I’ve been working through bitterness. A deep reflection of my heart revealed lingering symptoms of unforgiveness, anger, and resentful feelings. The result is hostility toward the person and situation that left me feeling this way.
When experiencing pain, abuse, and abandonment, resentment creeps in. It stems from disappointment, unmet expectations, or hurt feelings. Especially when others’ choices take us down roads we never thought we’d wander. In the aftermath of addiction, bitterness enters from multiple areas.
The cycle of substance use is nauseating.
One day, I felt encouraged by progress, but the next, I faced setbacks like considering bailing them out of jail or cleaning up bottles and needles, showing the dramatic swing of addiction.
Bitterness is poison to our souls. It saturates our being with false justification, making hope feel distant and spiritual connection fragile. (Why wouldn’t you be bitter? Look at what they’ve done or at the situation you are in.) To live in the toxic feelings of resentment, sadness, and anger is to live outside of God’s will for your life.
Locked in a mental or emotional state of bitterness, we are eaten alive by internal corrosion. We struggle to hear God’s voice through the screaming of our enraged feelings and the walls we erect. While lost in our reaction, we are misguided by a sense of being right in our feelings.
However, being right in our feelings is not being righteous to God.
Bitterness comes with a spirit that refuses reconciliation. Once you tether to unforgiveness, you separate from God. He is willing to walk you through your experience, but He can’t do that if you leave him behind.
I know what it’s like to stay locked in another’s addiction. It’s like living in a prison but holding the keys to escape. Our fear freezes our every movement and thought. While we can walk out at any time, our love digs in and says, “One more try, one more try.” We blink, and one more try has turned into years of trying.
I looked down, saw the key, and let myself out of the prison years ago. As I took my first step from the cell addiction that put me in, I was stung by emotions. Among them, bitterness.
As I confronted my own healing, I turned to God, surrendering my bitterness and trusting His power to restore my life and peace.
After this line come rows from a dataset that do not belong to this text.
(* ===== verification/EventLoop.v ===== *)
(** The event loop: the public builder of [src/src/lib.rs], [Driver::new],
    [Handle::new] and [Runtime] of [src/src/runtime/mod.rs], with the task
    [drive_uring_wakes] that moves completions from the kernel to the driver.

    The tokio runtime, its [AsyncFd] and the descriptor of the ring inside
    [epoll] are parameters. What a thread does inside [block_on] is a
    sequence of steps: it parks, which runs the hook and lets tokio look at
    [epoll]; it polls the wakes task when that task is scheduled; other tasks
    call the driver. *)
From S2P Require Import Prelude Slab IoUring SlabList Op Driver Handle.

(** * The crates underneath *)

(** [io_uring::Builder]. *)
Class UringBuilder (B ring : Type) : Type := {
  builder_new : B;
  builder_setup_sqpoll : N -> B -> B;
  builder_build : B -> N -> io_result ring;
}.

(** [tokio::runtime::Builder::build] and [AsyncFd]: [fd_set_ready] is what
    the reactor does when [epoll] reports the descriptor. *)
Class Tokio (F G : Type) : Type := {
  tokio_build : io_result unit;
  async_fd_new : io_result F;
  fd_readable : Waker -> F -> Poll (io_result G) * F;
  fd_clear_ready : G -> F -> F;
  fd_set_ready : F -> F * list Waker;
}.

(** The readiness of an [AsyncFd] is remembered until it is cleared through
    a guard made after the last event; a pending [readable] leaves its waker
    behind. *)
Class TokioLaws (F G : Type) `{!Tokio F G} : Type := {
  fd_ready : F -> bool;
  fd_waiting : F -> option Waker;
  fd_current : G -> F -> Prop;
  readable_ready w f : fd_ready f = true -> exists g f',
    fd_readable w f = (Ready (Ok g), f') /\ fd_current g f' /\ fd_ready f' = true;
  readable_pending w f : fd_ready f = false -> exists f',
    fd_readable w f = (Pending, f') /\ fd_ready f' = false /\ fd_waiting f' = Some w;
  clear_current g f : fd_current g f -> fd_ready (fd_clear_ready g f) = false;
  set_ready f : fd_ready (fd_set_ready f).1 = true;
  new_fd_clear f : async_fd_new = Ok f -> fd_ready f = false;
  set_ready_wakes w f : fd_waiting f = Some w -> w ∈ (fd_set_ready f).2;
}.

(** The ring's descriptor in [epoll], edge-triggered: does a wait report it
    as readable? *)
Class Epoll (ring : Type) : Type := epoll_wait : ring -> bool * ring.

(** What can be seen of the completion queue from the thread: the
    completions in it, and whether the descriptor is in [epoll]'s list. *)
Record cq_view : Type := mkCq { cq_ready : list cqe; cq_edge : bool }.

(** The kernel works at any time. Every post puts the descriptor in the list. *)
Definition posts (v v' : cq_view) : Prop :=
  exists cs, cq_ready v' = cq_ready v ++ cs /\ (cq_edge v = true \/ cs <> [] -> cq_edge v' = true).

Class EpollLaws (ring : Type) `{!Uring ring} `{!Epoll ring} : Type := {
  cq_of : ring -> cq_view;
  push_posts e r r' : sq_push e r = Some r' -> posts (cq_of r) (cq_of r');
  push_multiple_posts es r r' : sq_push_multiple es r = Some r' -> posts (cq_of r) (cq_of r');
  sync_posts r : posts (cq_of r) (cq_of (sq_sync r));
  submit_posts r : posts (cq_of r) (cq_of (ring_submit r).2);
  take_posts r : exists cs edge, (cq_take r).1 = cq_ready (cq_of r) ++ cs /\
    posts (mkCq [] edge) (cq_of (cq_take r).2);
  (** A wait looks at the list, and takes the descriptor off it. *)
  wait_posts r : exists v, posts (cq_of r) v /\
    (cq_edge v = true -> cq_ready v <> [] -> (epoll_wait r).1 = true) /\
    posts (mkCq (cq_ready v) false) (cq_of (epoll_wait r).2);
}.

(** A new ring is empty. *)
Class BuilderLaws (B ring : Type) `{!Uring ring} `{!Epoll ring} `{!EpollLaws ring}
    `{!UringBuilder B ring} : Prop :=
  build_empty (b : B) n r : builder_build b n = Ok r -> cq_ready (cq_of r) = [].

(** [Result::unwrap]. *)
Definition unwrap_ok {A} (r : io_result A) : outcome A :=
  match r with
  | Ok a => Ret a
  | Err _ => Panic (PUnwrap "called `Result::unwrap()` on an `Err` value")
  end.

(** * [Builder] *)
Record Builder (B : Type) : Type := mkBuilder { entries : N; urb : B }.
Arguments mkBuilder {B} entries urb.
Arguments entries {B} _.
Arguments urb {B} _.

Section builder.
Context `{!UringBuilder B ring} `{!SlabOps slab}.

Definition uring_builder : B := builder_new.
Definition builder : Builder B := mkBuilder 256 builder_new.
Definition builder_entries (sq_entries : N) (self : Builder B) : Builder B :=
  mkBuilder sq_entries (urb self).
Definition setup_sqpoll (sq_thread_idle : N) (self : Builder B) : Builder B :=
  mkBuilder (entries self) (builder_setup_sqpoll sq_thread_idle (urb self)).
Definition set_uring_builder (b : B) (self : Builder B) : Builder B := mkBuilder (entries self) b.

(** [Driver::new], [Handle::new]. *)
Definition driver_new (b : Builder B) : io_result (Driver slab ring) :=
  map_ok (mkDriver ops_new) (builder_build (urb b) (entries b)).
Definition handle_new (b : Builder B) : io_result (DriverRc (Driver slab ring)) :=
  map_ok (mkRc 1 false) (driver_new b).
End builder.

(** * [Runtime] *)
Section runtime.
Context {Prof : Profile} {Cq : Cqueue} {Er : Errno} `{!SlabOps slab} `{!Uring ring}.
Context `{!UringBuilder B ring} `{!Tokio F G} `{!Epoll ring}.
(** Bound of the driver's loops, and the waker of the wakes task. *)
Context (fuel : nat) (wakes : Waker).
Abbreviation driver_rc := (DriverRc (Driver slab ring)).
Abbreviation world := (World (slab := slab) (ring := ring)).

(** A runtime: the thread's world, the descriptor that the wakes task
    awaits, and whether that task is in tokio's queue. *)
Record Runtime : Type := mkRuntime { rt_world : world; rt_fd : F; rt_scheduled : bool }.
Implicit Types s : Runtime.
Implicit Types rc : driver_rc.

(** [Handle::clone], and the drop of a handle; the last one drops the driver. *)
Definition clone_handle rc : driver_rc := mkRc (S (strong_count rc)) (borrowed rc) (value rc).
Definition drop_handle rc : outcome (driver_rc * list Waker) :=
  match strong_count rc with
  | 1%nat => woken ← drop_driver fuel (value rc); Ret (mkRc 0 (borrowed rc) (value rc), woken)
  | n => Ret (mkRc (pred n) (borrowed rc) (value rc), [])
  end.

(** The wakes task is spawned with its own handle, [driver]. *)
Definition start_uring_wakes_task (driver : driver_rc) (cx : RuntimeContext) : outcome Runtime :=
  async_driver_handle ← unwrap_ok async_fd_new;
  Ret (mkRuntime (mkWorld driver cx) async_driver_handle true).

(** [Runtime::new]. [alive] counts the tokio runtimes that exist; the one of
    this runtime is behind [ManuallyDrop], so no early return drops it. *)
Definition runtime_new (b : Builder B) (cx : RuntimeContext) (alive : nat) :
  outcome (io_result Runtime * nat) :=
  match tokio_build with
  | Err e => Ret (Err e, alive)
  | Ok _ =>
      let alive := S alive in
      match handle_new b with
      | Err e => Ret (Err e, alive)
      | Ok driver =>
          rt ← start_uring_wakes_task (clone_handle driver) cx;
          Ret (Ok rt, alive)
      end
  end.

(** [drive_uring_wakes], from one poll of the task to the next. *)
Fixpoint drive_uring_wakes (n : nat) (fd : F) rc : outcome (F * list Waker * driver_rc) :=
  match n with
  | O => NoFuel
  | S n =>
      match fd_readable wakes fd with
      | (Pending, fd) => Ret (fd, [], rc)
      | (Ready guard, fd) =>
          guard ← unwrap_ok guard;
          '(woken, rc) ← h_dispatch_completions strong_handle rc;
          let fd := fd_clear_ready guard fd in
          '(fd, woken', rc) ← drive_uring_wakes n fd rc;
          Ret (fd, woken ++ woken', rc)
      end
  end.
Definition wakes_fuel : nat := 2.
Definition poll_wakes s : outcome (Runtime * list Waker) :=
  '(fd, woken, rc) ← drive_uring_wakes wakes_fuel (rt_fd s) (w_rc (rt_world s));
  Ret (mkRuntime (mkWorld rc (w_ctx (rt_world s))) fd (bool_decide (wakes ∈ woken)), woken).

(** The hook of [on_thread_park]; the answer of [flush] is ignored. *)
Definition no_driver_in_hook : string :=
  "Internal error, driver context not present when invoking hooks".
Definition on_thread_park (w : world) : outcome world :=
  h ← unwrap no_driver_in_hook (context_handle (w_ctx w));
  '(_, rc) ← h_flush h (w_rc w);
  Ret (mkWorld rc (w_ctx w)).

(** tokio looks at [epoll] and delivers what it finds. *)
Definition turn s : Runtime * list Waker :=
  let w := rt_world s in
  let d := value (w_rc w) in
  let '(readable, u) := epoll_wait (uring d) in
  let w := mkWorld (mkRc (strong_count (w_rc w)) (borrowed (w_rc w)) (mkDriver (ops d) u))
             (w_ctx w) in
  if readable then
    let '(fd, woken) := fd_set_ready (rt_fd s) in
    (mkRuntime w fd (rt_scheduled s || bool_decide (wakes ∈ woken)), woken)
  else (mkRuntime w (rt_fd s) (rt_scheduled s), []).
Definition park s : outcome (Runtime * list Waker) :=
  w ← on_thread_park (rt_world s);
  Ret (turn (mkRuntime w (rt_fd s) (rt_scheduled s))).

(** The two ends of [Runtime::block_on]. *)
Definition enter s : outcome Runtime :=
  let w := rt_world s in
  cx ← set_handle strong_handle (w_ctx w);
  Ret (mkRuntime (mkWorld (clone_handle (w_rc w)) cx) (rt_fd s) (rt_scheduled s)).
Definition leave s : outcome (Runtime * list Waker) :=
  let w := rt_world s in
  cx ← unset_driver (w_ctx w);
  '(rc, woken) ← drop_handle (w_rc w);
  Ret (mkRuntime (mkWorld rc cx) (rt_fd s) (rt_scheduled s), woken).

(** What the other tasks do to the driver; a call that does not touch the
    ring is given by the table it leaves. *)
Inductive driver_call : Type :=
  | CSubmit (e : sqe)
  | CSubmitOps (es : list sqe)
  | CSubmitOp {T : Type} (data : T) (f : T -> outcome (sqe * T))
  | CCancel (i : N)
  | CTable (o : Ops slab).
Definition run_call (c : driver_call) rc : outcome (list Waker * driver_rc) :=
  let h := strong_handle in
  match c with
  | CSubmit e => '(_, woken, rc) ← h_submit_op_2 fuel h e rc; Ret (woken, rc)
  | CSubmitOps es => '(_, woken, rc) ← h_submit_ops fuel h es rc; Ret (woken, rc)
  | CSubmitOp data f => '(_, woken, rc) ← h_submit_op fuel h data f rc; Ret (woken, rc)
  | CCancel i => '(_, woken, rc) ← h_cancel_op fuel h i rc; Ret (woken, rc)
  | CTable o => with_borrow_mut (fun d => Ret ([], mkDriver o (uring d))) rc
  end.

Inductive loop_event : Type :=
  | LEnter
  | LLeave
  | LPark
  | LTurn
  | LPollWakes
  | LCall (c : driver_call).
Definition inside s : Prop := is_set (w_ctx (rt_world s)) = true.
Definition loop_enabled s (e : loop_event) : Prop :=
  match e with
  | LEnter => ~ inside s
  | LLeave | LPark | LTurn | LCall _ => inside s
  | LPollWakes => inside s /\ rt_scheduled s = true
  end.
Definition run_loop s (e : loop_event) : outcome (Runtime * list Waker) :=
  match e with
  | LEnter => s ← enter s; Ret (s, [])
  | LLeave => leave s
  | LPark => park s
  | LTurn => Ret (turn s)
  | LPollWakes => poll_wakes s
  | LCall c =>
      '(woken, rc) ← run_call c (w_rc (rt_world s));
      Ret (mkRuntime (mkWorld rc (w_ctx (rt_world s))) (rt_fd s)
             (rt_scheduled s || bool_decide (wakes ∈ woken)), woken)
  end.

Inductive loop_reachable (b : Builder B) : Runtime -> Prop :=
  | loop_starts s alive alive' :
      runtime_new b context_new alive = Ret (Ok s, alive') -> loop_reachable b s
  | loop_steps s e s' woken :
      loop_reachable b s -> loop_enabled s e -> run_loop s e = Ret (s', woken) ->
      loop_reachable b s'.

(** [impl Drop for Runtime]. The tasks of the [LocalSet] are given by what
    their destruction does; the one of the wakes task drops its handle. After
    the two explicit drops the fields go, [driver] among them. *)
Definition drop_wakes (w : world) : outcome world :=
  '(rc, _) ← drop_handle (w_rc w); Ret (mkWorld rc (w_ctx w)).
Fixpoint drop_tasks (tasks : list (world -> outcome world)) (w : world) : outcome world :=
  match tasks with
  | [] => Ret w
  | t :: tasks => w ← t w; drop_tasks tasks w
  end.
Definition drop_runtime (tasks : list (world -> outcome world)) (w : world) (alive : nat) :
  outcome (world * nat) :=
  w ← drop_tasks tasks w;
  let alive := pred alive in
  '(rc, _) ← drop_handle (w_rc w);
  Ret (mkWorld rc (w_ctx w), alive).

(** [Builder::start]; [start] is the same with [builder]. [future] is what
    [block_on] does between its two ends, and the tasks it leaves behind. *)
Definition builder_start {A} (b : Builder B)
    (future : Runtime -> outcome (A * list (world -> outcome world) * Runtime))
    (cx : RuntimeContext) (alive : nat) : outcome (A * world * nat) :=
  '(rt, alive) ← runtime_new b cx alive;
  rt ← unwrap_ok rt;
  rt ← enter rt;
  '(res, tasks, rt) ← future rt;
  '(rt, _) ← leave rt;
  '(w, alive) ← drop_runtime tasks (rt_world rt) alive;
  Ret (res, w, alive).
Definition start {A} := builder_start (A := A) builder.
End runtime.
The Bible is a great help to those working through the consequences of the world. A bitter person is often resentful, cynical, harsh, cold, relentless, and unpleasant to be around. That was me. The enemy loved.
Hebrews 12:5 tells us: See to it that no one fails to obtain the grace of God; that no “root of bitterness” springs up and causes trouble, and by it many become defiled;
Planting the root is exactly what I did.
It started with one memory, then another, and spread like wildfire. Mostly negative experiences marked my recollection of the time spent in addiction. To cross the bridge to restoration, I had to face each memory one by one. Yet, instead of fertilizing the hope of my recovery from their addiction, I enriched the resentment and grew my bitterness.
The only remedy was a solid confession and help from God. His love would cultivate a foundation of acceptance and forgiveness. Within His guidance, the Lord planted the seeds of understanding and compassion. My soul slowly reclaimed what bitterness had taken away. No longer fueled by energized anger, I calmly released the weight of sin..
Family addiction is rough. It leaves people torn and wrecked. Just when we move toward healing and recovery from an addiction we don’t have, it batters us again and again. Addiction assaults us long after we walk out of it’s hold. The aftermath is crushing. The longer we are beaten down, the stronger bitterness becomes. It withstands our fear, conspires with our anger, and enjoys disrupting our connection with God.
Though it churns up now and then, I won’t live tied down in resentment or vengeance. God can take it from here. I have no desire to stand in His place and live from a monument of judgment. I am humbly aware of my place, worshipping the Lord
Part of worship is to emulate his forgiveness toward me in my relationships with others. As it’s said, the reciprocal nature of forgiveness is emphasized in Matthew 6:14-15: “For if you forgive men their trespasses, your Heavenly Father will also forgive you. But if you do not forgive men their trespasses, neither will your Father forgive yours”. This highlights the importance of humility and the desire for spiritual peace through forgiving others.
The Bible is clear and to the point about living in bitterness. Don’t do it.
Bitterness is another tool Satan pulls out of his dirty bag of tricks. His goal is to separate us from God and that is all that matters. In resentment, envy, and anger you can’t live in the fruit of the Spirit- love, joy, peace, forbearance, kindness, goodness, faithfulness, gentleness and self-control. It’s not possible. And the canyon widens.
As you begin to surrender and release the burden of sin, you will come closer to God and He will help you through. Your thoughts will become His thoughts. You will not be alone.
Every day, we long to have our loved ones back. The pain stands. Through Christ, we can do all things. Including living without anger and bitterness weighing us down. You’ve got this, because He’s got you!